Which lines come from the start of the records through the line that holds "the 80-byte header"? Write them out word for word.

■ Available data

━━━━

(* ===== verification/WireFrame.v ===== *)
(** * The canonical wire frame codec

    Models [mino/bridge/wire_frame.h] and the codec part of [wire_frame.cc]:
    the 80-byte header with its optional CRC or key id and trace context, the
    encoder, the header inspector, the decoder with its AEAD path, and the
    owning view.  The CRC is the class of [Crc32c], OpenSSL the class of
    [WireAead].  The bytes of the frame body are a list that every write
    updates in place; the stream prefix is a separate span of the same vector.
    [std::bad_alloc] is not modelled. *)
From S2P Require Import Prelude Bytes Crc32c WireAead.

Definition kWireFrameMagic : Z := 0x4d494e4f.
Definition kWireProtocolVersion : Z := 1.
Definition kLengthPrefixSize : nat := 4.
Definition kWireBaseHeaderLength : Z := 80.
Definition kWirePayloadCrcLength : Z := 4.
Definition kWireControlOpcodeLength : Z := 4.
Definition kWirePerfTraceContextLength : Z := 40.
Definition kWireMaximumHeaderLength : Z :=
  kWireBaseHeaderLength + kWirePayloadCrcLength + kWirePerfTraceContextLength.

(** ** Data *)

(** A value of the C++ enumeration is any 32-bit integer; the named ones are
    the known opcodes. *)
Inductive FrameType : Set :=
| kData | kSchemaAnnounce | kSchemaRequest | kAck | kHeartbeat
| kSessionHello | kSessionDiscovery | kSessionKeyShare
| kUnnamedFrameType (raw : Z).

#[export] Instance FrameType_eq_dec : EqDecision FrameType.
Proof. solve_decision. Defined.

(** [static_cast<uint32_t>(type)] and [static_cast<FrameType>(raw)] *)
Definition frame_type_value (t : FrameType) : Z :=
  match t with
  | kData => 0 | kSchemaAnnounce => 1 | kSchemaRequest => 2 | kAck => 3 | kHeartbeat => 4
  | kSessionHello => 5 | kSessionDiscovery => 6 | kSessionKeyShare => 7
  | kUnnamedFrameType raw => raw
  end.
Definition frame_type_of (raw : Z) : FrameType :=
  match raw with
  | 0 => kData | 1 => kSchemaAnnounce | 2 => kSchemaRequest | 3 => kAck | 4 => kHeartbeat
  | 5 => kSessionHello | 6 => kSessionDiscovery | 7 => kSessionKeyShare
  | _ => kUnnamedFrameType raw
  end.

Inductive FrameFlag : Set :=
| kPayloadCrcPresent | kAeadPresent | kCompressed | kControlFrame | kPerfTraceSampled.

Definition FlagValue (flag : FrameFlag) : Z :=
  match flag with
  | kPayloadCrcPresent => 1 | kAeadPresent => 2 | kCompressed => 4
  | kControlFrame => 8 | kPerfTraceSampled => 16
  end.
Definition kKnownFrameFlags : Z := 0x1f.

Definition HasFrameFlag (flags : Z) (flag : FrameFlag) : bool :=
  negb (Z.land flags (FlagValue flag) =? 0).

Record PerfTraceContext : Set := mkTrace {
  trace_id_high : Z; trace_id_low : Z; sample_flags : Z; clock_domain_id : Z;
  origin_wall_time_ns : Z; origin_monotonic_ns : Z
}.

Record WireFrameHeader : Set := mkHeader {
  frame_type : FrameType; flags : Z; topic_id : Z; msg_type : Z;
  connection_schema_ref : Z; schema_version : Z; layout_version : Z;
  source_node_id : Z; source_publisher_id : Z; source_publisher_epoch : Z;
  sequence_num : Z; timestamp_ns : Z; perf_trace : option PerfTraceContext
}.

Record WireFrame : Set := mkFrame { header : WireFrameHeader; payload : list byte }.

Record WireFrameLimits : Set := mkLimits {
  max_payload_length : Z; max_buffered_bytes : Z; max_frames_per_push : Z;
  max_decoded_payload_bytes_per_push : Z; max_work_bytes_per_push : Z
}.
Definition default_limits : WireFrameLimits :=
  mkLimits (16 * 1024 * 1024)
    (Z.of_nat kLengthPrefixSize + kWireMaximumHeaderLength + 16 * 1024 * 1024)
    1024 (64 * 1024 * 1024) (64 * 1024 * 1024).

(** ** Field offsets *)
Definition kMagicOffset : nat := 0.
Definition kVersionOffset : nat := 4.
Definition kFlagsOffset : nat := 6.
Definition kHeaderLengthOffset : nat := 8.
Definition kTopicIdOffset : nat := 12.
Definition kMsgTypeOffset : nat := 16.
Definition kConnectionSchemaRefOffset : nat := 20.
Definition kSchemaVersionOffset : nat := 24.
Definition kLayoutVersionOffset : nat := 28.
Definition kSourceNodeIdOffset : nat := 32.
Definition kSourcePublisherIdOffset : nat := 40.
Definition kSourcePublisherEpochOffset : nat := 48.
Definition kSequenceNumOffset : nat := 56.
Definition kTimestampNsOffset : nat := 64.
Definition kPayloadLengthOffset : nat := 72.
Definition kHeaderCrcOffset : nat := 76.
Definition kOptionalHeaderOffset : nat := 80.

(** ** Validation *)

Definition IsValidFrameType (t : FrameType) : bool :=
  match t with kUnnamedFrameType _ => false | _ => true end.

Definition CanonicalHeaderLength (flags : Z) : Z :=
  let length := kWireBaseHeaderLength in
  let length := if HasFrameFlag flags kPayloadCrcPresent || HasFrameFlag flags kAeadPresent
                then length + kWirePayloadCrcLength else length in
  if HasFrameFlag flags kPerfTraceSampled then length + kWirePerfTraceContextLength else length.
(** The prefix is complete and announces an acceptable frame; the body is
    not complete yet. *)
Record body_stage (d : LengthPrefixedFrameDecoder) : Prop := {
  bs_prefix : length (prefix_ d) = 4%nat;
  bs_size : prefix_size_ d = 4%nat;
  bs_expected : expected_frame_length_ d = ReadBe32 (prefix_ d) 0;
  bs_ok : frame_length_ok (limits_ d) (expected_frame_length_ d);
  bs_short : zlen (frame_buffer_ d) < expected_frame_length_ d;
  bs_live : failed_ d = false
}.

Lemma body_stage_wf d : body_stage d -> decoder_wf d.
Proof. intros []. split; try lia; try done. congruence. Qed.

Lemma body_stage_pending d : body_stage d -> pending d = prefix_ d ++ frame_buffer_ d.
Proof. intros []. unfold pending. by rewrite take_ge by lia. Qed.

Lemma ExceedsBudget_false used amount limit :
  0 <= amount -> ExceedsBudget used amount limit = false <-> used + amount <= limit.
Proof. intros. unfold ExceedsBudget. rewrite orb_false_iff, !Z.ltb_ge. lia. Qed.
Lemma ExceedsBudget_true used amount limit :
  0 <= amount -> ExceedsBudget used amount limit = true -> limit < used + amount.
Proof. intros ?. unfold ExceedsBudget. rewrite orb_true_iff, !Z.ltb_lt. lia. Qed.

(** Bytes taken from the input. *)
Definition consumed (input input' : list byte) : Z := zlen input - zlen input'.

(** What a push has used so far is inside the budgets. *)
Definition inside (limits : WireFrameLimits) (l : PushLocals) : Prop :=
  work_bytes l <= max_work_bytes_per_push limits /\
  zlen (frames l) <= max_frames_per_push limits /\
  decoded_payload_bytes l <= max_decoded_payload_bytes_per_push limits.

(** The last of the input was read, for nothing but its bytes of work. *)
Definition drained (limits : WireFrameLimits) (l l' : PushLocals) (input : list byte) : Prop :=
  frames l' = frames l /\ work_bytes l + zlen input <= max_work_bytes_per_push limits.
(* ===== verification/ControlPayload.v ===== *)
(** * Control payloads

    Models [mino/bridge/control_payload.h] and [.cc]: the ACK, session hello
    and session discovery payloads carried by control frames, with
    [ProcessIdentity] of [mino/platform/process_identity.h]. *)
From S2P Require Import Prelude Bytes SourceIdentity.

Definition kControlPayloadVersion : Z := 1.
Definition kAckPayloadWireSize : Z := 64.
Definition kSessionHelloHeaderWireSize : Z := 24.
Definition kSessionHelloEntryWireSize : Z := 32.
Definition kSessionDiscoveryLegacyPayloadVersion : Z := 1.
Definition kSessionDiscoveryCurrentPayloadVersion : Z := 2.
Definition kSessionDiscoveryPayloadWireSize : Z := 72.
Definition kAckHighestPresent : Z := 1.
Definition kHelloDedupStateLost : Z := 1.

(** A value of the enumeration is any byte; two are named. *)
Inductive AckDisposition : Set :=
| kAccepted | kNackWithHighest | kUnnamedDisposition (raw : Z).
#[export] Instance AckDisposition_eq_dec : EqDecision AckDisposition.
Proof. solve_decision. Defined.

Definition disposition_value (d : AckDisposition) : Z :=
  match d with kAccepted => 1 | kNackWithHighest => 2 | kUnnamedDisposition raw => raw end.
Definition disposition_of (raw : Z) : AckDisposition :=
  match raw with 1 => kAccepted | 2 => kNackWithHighest | _ => kUnnamedDisposition raw end.

Record AckPayload : Set := mkAck {
  sender_session_epoch : Z; receiver_session_epoch : Z; source : SourceIdentity;
  observed_sequence : Z; highest_contiguous_sequence : option Z; disposition : AckDisposition
}.

Record SessionHelloSource : Set := mkHelloSource {
  hello_source : SourceIdentity; last_accepted_sequence : Z
}.

Record SessionHello : Set := mkHello {
  hello_sender_epoch : Z; hello_receiver_epoch : Z; dedup_state_lost : bool;
  sources : list SessionHelloSource
}.

Record ProcessIdentity : Set := mkProcess {
  process_node_id : Z; process_id : Z; process_epoch : Z; start_time_ns : Z
}.
Definition IsZero (p : ProcessIdentity) : bool :=
  (process_node_id p =? 0) && (process_id p =? 0) && (process_epoch p =? 0)
  && (start_time_ns p =? 0).

Record SessionDiscovery : Set := mkDiscovery {
  session_epoch : Z; discovery_node_id : Z; process_identity : ProcessIdentity;
  lease_epoch : Z; node_config_version : Z; lane_index : Z; lane_count : Z
}.

Record ControlPayloadLimits : Set := mkControlLimits {
  max_hello_sources : Z; max_hello_payload_bytes : Z
}.
Definition default_control_limits : ControlPayloadLimits := mkControlLimits 4096 (256 * 1024).

(** ** Helpers *)

Definition EncodeSource (s : SourceIdentity) (output : list byte) (offset : nat) : list byte :=
  let output := WriteBe64 output offset (node_id s) in
  let output := WriteBe64 output (offset + 8) (publisher_id s) in
  WriteBe64 output (offset + 16) (publisher_epoch s).

Definition DecodeSource (input : list byte) (offset : nat) : SourceIdentity :=
  mkSource (ReadBe64 input offset) (ReadBe64 input (offset + 8)) (ReadBe64 input (offset + 16)).

Definition ValidDisposition (d : AckDisposition) : bool :=
  match d with kUnnamedDisposition _ => false | _ => true end.

Definition ValidDiscoveryIdentity (d : SessionDiscovery) : bool :=
  negb (session_epoch d =? 0) && negb (discovery_node_id d =? 0)
  && negb (IsZero (process_identity d))
  && (process_node_id (process_identity d) =? discovery_node_id d)
  && negb (lease_epoch d =? 0) && negb (node_config_version d =? 0).

Definition ValidDiscoveryLane (d : SessionDiscovery) : bool :=
  negb (lane_count d =? 0) && (lane_count d <=? kMaxBridgeLaneCount)
  && (lane_index d <? lane_count d).

(** The nested loops over [i < j]. *)
Fixpoint HasDuplicateSources (l : list SessionHelloSource) : bool :=
  match l with
  | [] => false
  | s :: rest =>
      existsb (fun t => bool_decide (hello_source s = hello_source t)) rest
      || HasDuplicateSources rest
  end.
(* ===== verification/DedupWindow.v ===== *)
(** * The receiver's deduplication window

    Models [mino/bridge/dedup_window.h] and [.cc]: the bounded set of
    per-source states, each a cumulative high-water mark with a bitmap of the
    accepted sequences above it, the index from sources to entries, session
    fencing, age and capacity eviction.  Allocation failure is not modelled.

    The abstract specification of a source is the set of accepted sequence
    numbers ([accepted]); checking and committing refine it. *)
From S2P Require Import Prelude SourceIdentity.

Record DedupWindowOptions : Set := mkOptions {
  max_sources : Z; max_bytes : Z; max_sequence_distance : Z; max_source_age_ns : Z
}.
Definition default_options : DedupWindowOptions :=
  mkOptions 1024 (1024 * 1024) 4096 (60 * 1000 * 1000 * 1000).

Inductive DedupDecision : Set :=
| kAccept | kDuplicateAccepted | kNackWithHighest | kStaleSession.
#[export] Instance DedupDecision_eq_dec : EqDecision DedupDecision.
Proof. solve_decision. Defined.

Record DedupCheckResult : Set := mkCheck {
  decision : DedupDecision; check_highest : option Z
}.

Record DedupResumeEntry : Set := mkResume {
  resume_source : SourceIdentity; resume_highest : Z
}.

Record DedupWindowStats : Set := mkStats {
  accepted_checks : Z; duplicate_checks : Z; nack_checks : Z; stale_session_checks : Z;
  gap_events : Z; source_evictions : Z; age_evictions : Z; session_switches : Z
}.
Definition zero_stats : DedupWindowStats := mkStats 0 0 0 0 0 0 0 0.

Record SourceState : Set := mkState {
  source : SourceIdentity; highest_contiguous_sequence : Z; last_activity_ns : Z;
  gap_words : list Z
}.

Record DedupWindow : Set := mkWindow {
  options_ : DedupWindowOptions;
  bitmap_words_ : nat;
  source_bytes_ : Z;
  session_active_ : bool;
  peer_session_epoch_ : Z;
  session_started_ns_ : Z;
  entries_ : list SourceState;
  source_index_ : gmap SourceIdentity nat;
  bytes_ : Z;
  stats_ : DedupWindowStats
}.
Lemma new_window_wf o w : options_typed o -> Create o = Ok w -> retransmit_wf w /\ options_ w = o.
Proof.
  intros [H1 H2] H. unfold Create in H. step_if. apply Ok_inj in H. subst w. split; [|done].
  split; cbn [options_ entries_ entry_index_ source_index_ bytes_]; try done; try (unfold zlen; cbn; lia).
  split; [|done|done]. intros k i. rewrite lookup_empty. split; [done|]. by intros (e & He & _).
Qed.

(** ** Properties *)

(** Whatever the calls and the allocation failures, the window retains at
    most [max_entries] frames and [max_bytes] bytes, [bytes_] is the size of the
    retained frames, and both indexes name every retained frame exactly once at
    its position, with no empty source bucket. *)
Theorem retransmit_window_invariant (options : RetransmitWindowOptions) (w0 : RetransmitWindow)
    (calls : list RetransmitCall) :
  options_typed options -> Create options = Ok w0 -> Forall call_ok calls ->
  let w := foldl run_call w0 calls in
  zlen (entries_ w) <= max_entries options /\
  bytes_ w = frames_size (entries_ w) /\ bytes_ w <= max_bytes options /\
  index_exact (entries_ w) (entry_index_ w) /\
  (forall k, indexed (source_index_ w) k = entry_index_ w !! k) /\
  (forall s, source_index_ w !! s <> Some ∅).
Proof.
  intros Ho Hc Hcalls w. destruct (new_window_wf _ _ Ho Hc) as [Hw0 Hopt].
  destruct (run_calls_keep calls w0 Hw0 Hcalls) as [[_ [H1 H2 H3] H4 H5 H6 _] Hopt'].
  fold w in H1, H2, H3, H4, H5, H6, Hopt'. rewrite Hopt', Hopt in *. by split_and!.
Qed.

Definition sample_source : SourceIdentity := mkSource 7 8 9.
Definition sample_options : RetransmitWindowOptions := mkRetransmitOptions 3 10 1000.
Definition sample_calls : list RetransmitCall :=
  [CallBeginSession 5 6 0; CallAdd sample_source 1 [Byte.x01] 10 NoFault;
   CallAdd sample_source 2 [Byte.x02; Byte.x03] 20 NoFault;
   CallAdd sample_source 4 [Byte.x04] 30 NoFault].
Definition sample_window : RetransmitWindow :=
  match Create sample_options with
  | Ok w => foldl run_call w sample_calls
  | Err _ => mkRetransmit sample_options false 0 0 0 [] ∅ ∅ 0 zero_retransmit_stats
  end.
Definition sample_ack : AckPayload := mkAck 6 5 sample_source 4 (Some 1) kAccepted.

━━━━

■ Result for this exercise
(* ===== verification/WireFrame.v ===== *)
(** * The canonical wire frame codec

    Models [mino/bridge/wire_frame.h] and the codec part of [wire_frame.cc]:
    the 80-byte header with its optional CRC or key id and trace context, the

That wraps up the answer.